Start of Material for the task
(** * bookapp: a shallow embedding of the views, the form and the URL table

    The development follows the layout of the Django application:
    - [Py]       the Python values the code manipulates (text, dates, truthiness);
    - [Models]   the rows of the [Book] table and the query sets built over it;
    - [Views]    [book_list] and [stats] of [views.py];
    - [Forms]    [BookForm] of [forms.py] inside Django's form cleaning cycle;
    - [Urls]     [urlpatterns] of [urls.py] and the access mixins of the
                 class-based views.
    Definitions come first, the properties are proved at the end. *)

From Stdlib Require Import QArith Qabs Ascii.
From stdpp Require Import gmap strings list fin_maps pretty sorting.

Local Open Scope string_scope.
Local Open Scope Z_scope.

(* ===================================================================== *)
(** ** Python values *)
(* ===================================================================== *)

Module Py.

(** [datetime.date]: compared field by field, year first. *)
Record date := Date { year : Z; month : Z; day : Z }.

Definition date_compare (a b : date) : comparison :=
  match year a ?= year b with
  | Eq => match month a ?= month b with
          | Eq => day a ?= day b
          | c => c
          end
  | c => c
  end.

Definition date_lt (a b : date) : bool :=
  match date_compare a b with Lt => true | _ => false end.

Definition date_le (a b : date) : bool :=
  match date_compare a b with Gt => false | _ => true end.

(** The values found in a form's [data] and [cleaned_data] dictionaries. *)
Inductive value :=
| VNone
| VStr (s : string)
| VInt (z : Z)
| VDate (d : date).

(** Python truth value: [None], the empty text and [0] are false; a
    [date] is always true. *)
Definition truthy (v : value) : bool :=
  match v with
  | VNone => false
  | VStr s => negb (String.eqb s "")
  | VInt z => negb (z =? 0)
  | VDate _ => true
  end.

(** [d.get(key)]: [None] when the key is missing. *)
Definition dict_get (d : gmap string value) (key : string) : value :=
  default VNone (d !! key).

(** Case folding of one character as the database's case-insensitive
    match does it: the letters A to Z. *)
Definition lower_ascii (c : ascii) : ascii :=
  let n := nat_of_ascii c in
  if ((65 <=? n)%nat && (n <=? 90)%nat)%bool then ascii_of_nat (n + 32) else c.

Fixpoint lower (s : string) : string :=
  match s with
  | EmptyString => EmptyString
  | String c r => String (lower_ascii c) (lower r)
  end.

(** [needle in hay]. *)
Fixpoint contains (needle hay : string) : bool :=
  (String.prefix needle hay
   || match hay with
      | EmptyString => false
      | String _ r => contains needle r
      end)%bool.

(** [x in xs] for a list of texts. *)
Definition str_in (x : string) (xs : list string) : bool :=
  existsb (String.eqb x) xs.

End Py.

(* ===================================================================== *)
(** ** The Book table and its query sets *)
(* ===================================================================== *)

Module Models.
Import Py.

(** One row of the [Book] table, with the columns the views read;
    [book_id] is the primary key, [id]. *)
Record Book := {
  book_id : Z;
  title : string;
  pages : Z;
  rating : option Z;
  status : string;
  published_date : date;
  read_date : option date
}.

Inductive column :=
| c_id | c_title | c_pages | c_rating | c_status | c_published_date | c_read_date.

(** The columns of the row by the name [order_by] knows them; any other
    name is treated as a [FieldError]. *)
Definition resolve_column (name : string) : option column :=
  if String.eqb name "id" then Some c_id
  else if String.eqb name "title" then Some c_title
  else if String.eqb name "pages" then Some c_pages
  else if String.eqb name "rating" then Some c_rating
  else if String.eqb name "status" then Some c_status
  else if String.eqb name "published_date" then Some c_published_date
  else if String.eqb name "read_date" then Some c_read_date
  else None.

(** An ordering key: a field name, with a leading "-" for descending. *)
Definition parse_ordering (key : string) : option (bool * column) :=
  match key with
  | String "-" rest => pair true <$> resolve_column rest
  | _ => pair false <$> resolve_column key
  end.

(** NULL sorts before every value. *)
Definition option_leb {A} (leb : A → A → bool) (a b : option A) : bool :=
  match a, b with
  | None, _ => true
  | Some _, None => false
  | Some x, Some y => leb x y
  end.

Definition column_leb (c : column) (a b : Book) : bool :=
  match c with
  | c_id => book_id a <=? book_id b
  | c_title => String.leb (title a) (title b)
  | c_pages => pages a <=? pages b
  | c_rating => option_leb Z.leb (rating a) (rating b)
  | c_status => String.leb (status a) (status b)
  | c_published_date => date_le (published_date a) (published_date b)
  | c_read_date => option_leb date_le (read_date a) (read_date b)
  end.

Definition ordering_leb (o : bool * column) (a b : Book) : bool :=
  if o.1 then column_leb o.2 b a else column_leb o.2 a b.

(** ORDER BY: a stable insertion sort; rows with equal keys keep the
    order of the table. *)
Fixpoint insert_by {A} (leb : A → A → bool) (x : A) (l : list A) : list A :=
  match l with
  | [] => [x]
  | y :: r => if leb x y then x :: y :: r else y :: insert_by leb x r
  end.

Definition sort_by {A} (leb : A → A → bool) (l : list A) : list A :=
  foldr (insert_by leb) [] l.

(** A query set is a description of a query; nothing is read before it
    is evaluated. *)
Record QuerySet := {
  qs_title_icontains : option string;
  qs_order_by : option string
}.

(** [Book.objects.all()] *)
Definition objects_all : QuerySet :=
  {| qs_title_icontains := None; qs_order_by := None |}.

(** [.filter(title__icontains=text)] *)
Definition filter_title_icontains (text : string) (qs : QuerySet) : QuerySet :=
  {| qs_title_icontains := Some text;
     qs_order_by := qs_order_by qs |}.

(** [.order_by(key)] *)
Definition order_by (key : string) (qs : QuerySet) : QuerySet :=
  {| qs_title_icontains := qs_title_icontains qs;
     qs_order_by := Some key |}.

(** [title__icontains]: substring test that ignores the case of letters. *)
Definition icontains (text : string) (b : Book) : bool :=
  contains (lower text) (lower (title b)).

Definition where_clause (qs : QuerySet) (b : Book) : bool :=
  match qs_title_icontains qs with
  | Some text => icontains text b
  | None => true
  end.

(** Running the query on the table; [None] stands for the [FieldError]
    of an ordering key that names no field. *)
Definition evaluate (table : list Book) (qs : QuerySet) : option (list Book) :=
  let rows := List.filter (where_clause qs) table in
  match qs_order_by qs with
  | None => Some rows
  | Some key => o ← parse_ordering key; Some (sort_by (ordering_leb o) rows)
  end.

End Models.

(* ===================================================================== *)
(** ** Requests and users *)
(* ===================================================================== *)

Module Http.
Import Py.

(** [request.user]: the anonymous user, or a logged-in account with
    its superuser flag and the permissions it holds. *)
Inductive User :=
| AnonymousUser
| AuthenticatedUser (is_superuser : bool) (user_permissions : gset string).

Definition is_authenticated (u : User) : bool :=
  match u with
  | AnonymousUser => false
  | AuthenticatedUser _ _ => true
  end.

(** [user.has_perm(perm)] *)
Definition has_perm (u : User) (perm : string) : bool :=
  match u with
  | AnonymousUser => false
  | AuthenticatedUser is_superuser perms => is_superuser || bool_decide (perm ∈ perms)
  end.

Inductive http_method := Get | Head | Post.

(** A request: method, path below the application's root, user, query
    string, submitted form and uploaded files. *)
Record HttpRequest := {
  method : http_method;
  path : string;
  user : User;
  GET : gmap string string;
  POST : gmap string value;
  FILES : gmap string value
}.

End Http.

(* ===================================================================== *)
(** ** views.py *)
(* ===================================================================== *)

Module Views.
Import Py Models Http.

(** [request.GET.get(key, default)] and [request.GET.get(key)] *)
Definition GET_get (request : HttpRequest) (key fallback : string) : string :=
  default fallback (GET request !! key).

(** *** django.core.paginator *)

(** White space as [str.strip] sees it. *)
Definition is_space (c : ascii) : bool :=
  let n := nat_of_ascii c in
  (((9 <=? n) && (n <=? 13)) || ((28 <=? n) && (n <=? 32))
   || (n =? 133) || (n =? 160))%nat%bool.

Fixpoint lstrip (s : string) : string :=
  match s with
  | String c r => if is_space c then lstrip r else s
  | EmptyString => EmptyString
  end.

Definition strip (s : string) : string :=
  String.rev (lstrip (String.rev (lstrip s))).
Record body := {
  name : Js.field;
  email : Js.field;
  phone : Js.field;
  council_id : Js.field;
  user_type : Js.field;
  dob : Js.field;
  address : Js.field;
  gender : Js.field;
  nationality : Js.field;
  aadhaar : Js.field;
  passport : Js.field;
  pan_card : Js.field
}.

End Register.

(** ** What one request draws from outside the handler *)

Record Env := {
  (** the value of [Math.random()] *)
  random : Number.double;
  (** the value of the k-th [new Date()] evaluated by the handler *)
  date : nat -> Z;
  (** whether the k-th call to the repository fails to be served *)
  unserved : nat -> bool;
  (** whether [transporter.sendMail] resolves *)
  delivers : bool;
  (** the table's defaults [gen_random_uuid()] and [now()] *)
  gen_random_uuid : string;
  now : Z;
  (** [process.env.JWT_SECRET] *)
  JWT_SECRET : string
}.

(** ** The repository: the Supabase query builder over [users] *)

Inductive PgError :=
| NotNullViolation (column : string)
| UniqueViolation (column : string)
| NotASingleRow
| Unserved.

Module Query.

(** The filter [.eq(column, value)]: the column is compared, as text,
    with the value as the client writes it into the query; a NULL
    column equals nothing. *)
Definition eq (column : option string) (value : Js.field) : bool :=
  match column with
  | Some s => String.eqb s (Js.template value)
  | None => false
  end.

End Query.

(** [.single()]: the row when exactly one was selected, an error
    otherwise. *)
Definition single (rows : list Users.row) : option Users.row * option PgError :=
  match rows with
  | [u] => (Some u, None)
  | _ => (None, Some NotASingleRow)
  end.

(** [supabase.from("users").select(..).<filters>.single()], the k-th
    repository call of the request. *)
Definition select_single (env : Env) (k : nat) (filters : Users.row -> bool)
    (t : Users.table) : option Users.row * option PgError :=
  if unserved env k then (None, Some Unserved)
  else single (filter filters t).

(** [supabase.from("users").update(..).<filters>]. *)
Definition update (env : Env) (k : nat) (change : Users.row -> Users.row)
    (filters : Users.row -> bool) (t : Users.table) : option PgError * Users.table :=
  if unserved env k then (Some Unserved, t)
  else (None, map (fun u => if filters u then change u else u) t).

(** The row that [insert] writes from the object of line 77.  A column
    that the object leaves undefined, or does not name, takes the
    default of the table: NULL, ['intern'] for [user_type], [false] for
    the flags, the empty list for [login_records]; [gen_random_uuid()]
    is taken to return an identifier that no row has yet. *)
Definition new_row (env : Env) (b : Register.body) (e otp : string) : Users.row :=
  {| Users.id := gen_random_uuid env;
     Users.name := Register.name b;
     Users.email := e;
     Users.phone := Register.phone b;
     Users.user_type :=
       match Register.user_type b with
       | Some s => Some s
       | None => Some "intern"
       end;
     Users.council_id := Register.council_id b;
     Users.otp := Some otp;
     Users.otp_verified := false;
     Users.email_verified := false;
     Users.approved_by_admin := false;
     Users.created_at := now env;
     Users.last_login_at := None;
     Users.login_records := [];
     Users.dob := Register.dob b;
     Users.address := Register.address b;
     Users.gender := Register.gender b;
     Users.nationality := Register.nationality b;
     Users.aadhaar := Register.aadhaar b;
     Users.passport := Register.passport b;
     Users.pan_card := Register.pan_card b |}.

(** [supabase.from("users").insert([..])] under [email TEXT UNIQUE NOT
    NULL]. *)
Definition insert (env : Env) (k : nat) (b : Register.body) (otp : string)
    (t : Users.table) : option PgError * Users.table :=
  if unserved env k then (Some Unserved, t)
  else
    match Register.email b with
    | None => (Some (NotNullViolation "email"), t)
    | Some e =>
        if existsb (fun u => String.eqb (Users.email u) e) t
        then (Some (UniqueViolation "email"), t)
        else (None, (t ++ [new_row env b e otp])%list)
    end.

(** ** The notifier: [sendEmail] (lines 61-68) *)

(** The five HTML templates, by the values spliced into them. *)
Inductive Html :=
| WelcomeOtp (name : Js.field) (otp : string)
| LoginOtp (name : option string) (otp : string)
| LoginSuccessful (name : option string) (at_time : Z)
| LogoutNotification (name : option string) (at_time : Z)
| ResendOtp (name : option string) (otp : string).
End of Material for the task
Your goal>
Repeat, exactly as they stand above, the lines from the line with "FILES : gmap string value" to the line with "phone : Js.field;", both lines included.

Answer space>
  FILES : gmap string value
}.

End Http.

(* ===================================================================== *)
(** ** views.py *)
(* ===================================================================== *)

Module Views.
Import Py Models Http.

(** [request.GET.get(key, default)] and [request.GET.get(key)] *)
Definition GET_get (request : HttpRequest) (key fallback : string) : string :=
  default fallback (GET request !! key).

(** *** django.core.paginator *)

(** White space as [str.strip] sees it. *)
Definition is_space (c : ascii) : bool :=
  let n := nat_of_ascii c in
  (((9 <=? n) && (n <=? 13)) || ((28 <=? n) && (n <=? 32))
   || (n =? 133) || (n =? 160))%nat%bool.

Fixpoint lstrip (s : string) : string :=
  match s with
  | String c r => if is_space c then lstrip r else s
  | EmptyString => EmptyString
  end.

Definition strip (s : string) : string :=
  String.rev (lstrip (String.rev (lstrip s))).
Record body := {
  name : Js.field;
  email : Js.field;
  phone : Js.field;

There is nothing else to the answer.